It only takes half a second for Google to return a search based on keywords you type in, but there’s a whole lot more happening behind the scenes to give you the results you need.
Matt Cutts, software engineer head of Google’s webspam team, says “There are three things you need to do to be the best search engine in the world. First, you need to crawl the web comprehensively and deeply, then you want to rank or serve those pages and return the most relevant ones first.”
Google crawls the web on a daily basis. In 2003, Google switched to crawling a significant amount of the Internet each day. By scouring the web each day for new content, it incrementally updated its index.
To keep it fresh, page rank is the key deciding factor as to how likely you are to see a link. Google basically takes page rank as the primary determinant and the more page rank you have — that is, the more people that link to you and the more reputable those people are — the more likely it is that Google will discover your page relatively early in the crawl.

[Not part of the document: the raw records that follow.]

Definition rememberQuestion (about agentName senderName : string) (layers : list Scope) : DecisionQuestion :=
  ChoiceQuestion
    (about +:+ "Does it state something " +:+ agentName +:+ " should remember for the people in this conversation, whether or not it needs a reply or work? " +:+
     "Each option other than none is a memory read by exactly the people in this conversation. " +:+
     "Remember only a lasting fact the message itself states: a decision, a rule or convention, a standing arrangement, a preference, or a fact about a person, a team, or the company that stays true beyond this conversation. " +:+
     "Do not infer a fact the message does not state; its topic, tone, or wording alone is never a reason to remember it.")
    (foldl (fun descriptions layer => <[rememberOptionOf layer := memoryLayerDescription layer agentName senderName]> descriptions)
      {[RememberOptionNone := "nothing lasting to keep: a question, a greeting, chatter, an opinion, one-off coordination, a request that states no lasting fact, or a fact the message only implies"]}
      layers).

(** [if asks { questions[name] = question }] *)
Definition asked_if (asks : bool) (name : string) (question : DecisionQuestion) (questions : gmap string DecisionQuestion)
  : gmap string DecisionQuestion := if asks then <[name := question]> questions else questions.

Definition questionsForMessage (facts : Facts) (message : Message) (key : string) : gmap string DecisionQuestion :=
  let agentName := DisplayName (Facts_AgentIdentity facts) in
  let about := "About message " +:+ key +:+ " in the state. " in
  asked_if (asksRemember facts) QuestionRemember
    (rememberQuestion about agentName (SenderName message) (MemoryLayers facts))
  (asked_if (asksBusyRoute facts) QuestionBusyRoute (busyRouteQuestion about)
  (asked_if (asksRelatesToActiveTask facts) QuestionRelatesToActiveTask (relatesToActiveTaskQuestion about)
  (asked_if (asksDuty facts message) QuestionDuty (dutyQuestion about agentName (Duties facts))
  (asked_if (asksTarget facts) QuestionTarget (targetQuestion about agentName)
  (addressingQuestions about agentName))))).

End questions.

(** ** The state the questions are about ([decider_state.go]) *)

Definition visibleContextMessageBudget : nat := 8.

Record decisionAgent := MkDecisionAgent { State_AgentName : string; Mention : string }.
(* ===== verification/AskingThreads.v ===== *)
(** * Questions asked in a conversation ([connectors/ask_in_thread.go],
    [ask_in_thread_restart.go], [message_thread.go], [approval_reply.go],
    [approvalreply/reader.go], [approvalgate/reply_options.go]).

    An approval is asked for where the requester is: a question is posted in their
    conversation, and the run waits on a channel for the option they pick.  Every message
    is first offered to the threads that wait; a decision model reads it as a reply, and
    whatever is not clearly an approval declines.  The list of threads is guarded by a
    mutex, so each of its methods is one step; the threads are pointers, and what holds of
    one of them under any interleaving is proved on runs of these steps.  JSON, the model
    and the order a map is visited in are arguments. *)

From S2P Require Export ApprovalGate PendingRequests Engagement.

(** ** Reading a reply ([approvalreply/reader.go]) *)

Definition OtherOptionID : string := "other".
Definition AnswerQuestionName : string := "answer".

Definition reply_instructions : string := "The state holds a question a person was asked (postedQuestion) and their reply (reply). Which option does the reply pick? Read the reply as an answer to that question, by what the person means, in any language and any script. A reply to a question is usually brief: a word, a bit of shorthand or a single character is a full answer, and polite or friendly words around it do not change it. Choose other only when the reply does not pick any of the options.".

Definition RejectMeaning : string := "the person declines, cancels or halts the action, with or without a reason".
Definition otherMeaning : string := "the reply picks none of the options: it asks something, leaves the decision open, adds to or changes what would be done (target, recipients, content, scope, time or conditions), or is an unrelated request".
Definition allowAsAskedMeaning : string := "the person agrees to go ahead with what the question asks, however briefly or informally, alone or with thanks, politeness or a remark that leaves what would be done exactly as asked".

Definition double_quoted (s : string) : string := String double_quote (s +:+ String double_quote "").

Definition AllowMeaning (optionName : string) : string :=
  "the person agrees to go ahead with " +:+ double_quoted optionName +:+ " as asked, however briefly or informally, alone or with thanks, politeness or a remark that leaves what would be done exactly as asked".
(** From the last event back, with the IDs found resolved. *)
Fixpoint open_ask (taskRunID : string) (resolved : gset string) (reversed : list (string * TaskEvent)) : option AskInteraction :=
  match reversed with
  | [] => None
  | (taskEventID, taskEvent) :: rest =>
    if bool_decide (Event_Name taskEvent = TaskEventAskResolved) then
      let interactionID := askResolvedInteractionID taskEvent in
      open_ask taskRunID (if bool_decide (interactionID = "") then resolved else {[interactionID]} ∪ resolved) rest
    else if negb (IsAskRequestedEvent (Event_Name taskEvent)) then open_ask taskRunID resolved rest else
    match ask_of (Event_Body taskEvent) with
    | None => open_ask taskRunID resolved rest
    | Some interaction =>
      let interaction := with_ask_IDs taskRunID taskEventID interaction in
      if bool_decide (TrimSpace (InteractionID interaction) ∈ resolved) || blank (Ask_Kind interaction)
      then open_ask taskRunID resolved rest else Some interaction
    end
  end.

Definition latestAskInteraction (taskRunID : string) (taskEvents : list (string * TaskEvent)) : option AskInteraction :=
  open_ask taskRunID ∅ (rev taskEvents).

(** ** Goals and prior tasks ([runtime_pending_state.go]) *)

Definition findPendingAskInteraction (personID : string) (event : PlatformInboundEvent) (st : ApprovalGate.Store) : option AskInteraction :=
  snd <$> latest_where (fun taskRun =>
    if negb (bool_decide (Run_Status taskRun = TaskStatusWaitingUserInput)) || negb (taskRunSharesMessageThread taskRun event)
    then None else latestAskInteraction (Run_ID taskRun) (ListRecordedEvent (Run_ID taskRun) st)) (ListTaskRunByPersonID personID st).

Google also places a lot of emphasis on word order. Finding the right balance between word proximity, page reputation and links pointing to it is the key.
Google then sends that query out to hundreds of different machines all at once, which look through their fraction of the web that has been indexed to find the best match.
“What’s the best page that matches this query across our entire index?” Cutts said. “We take that page and we try to show it with a useful snippet, so we show the keywords in the context of the document and get it all back in under half a second.”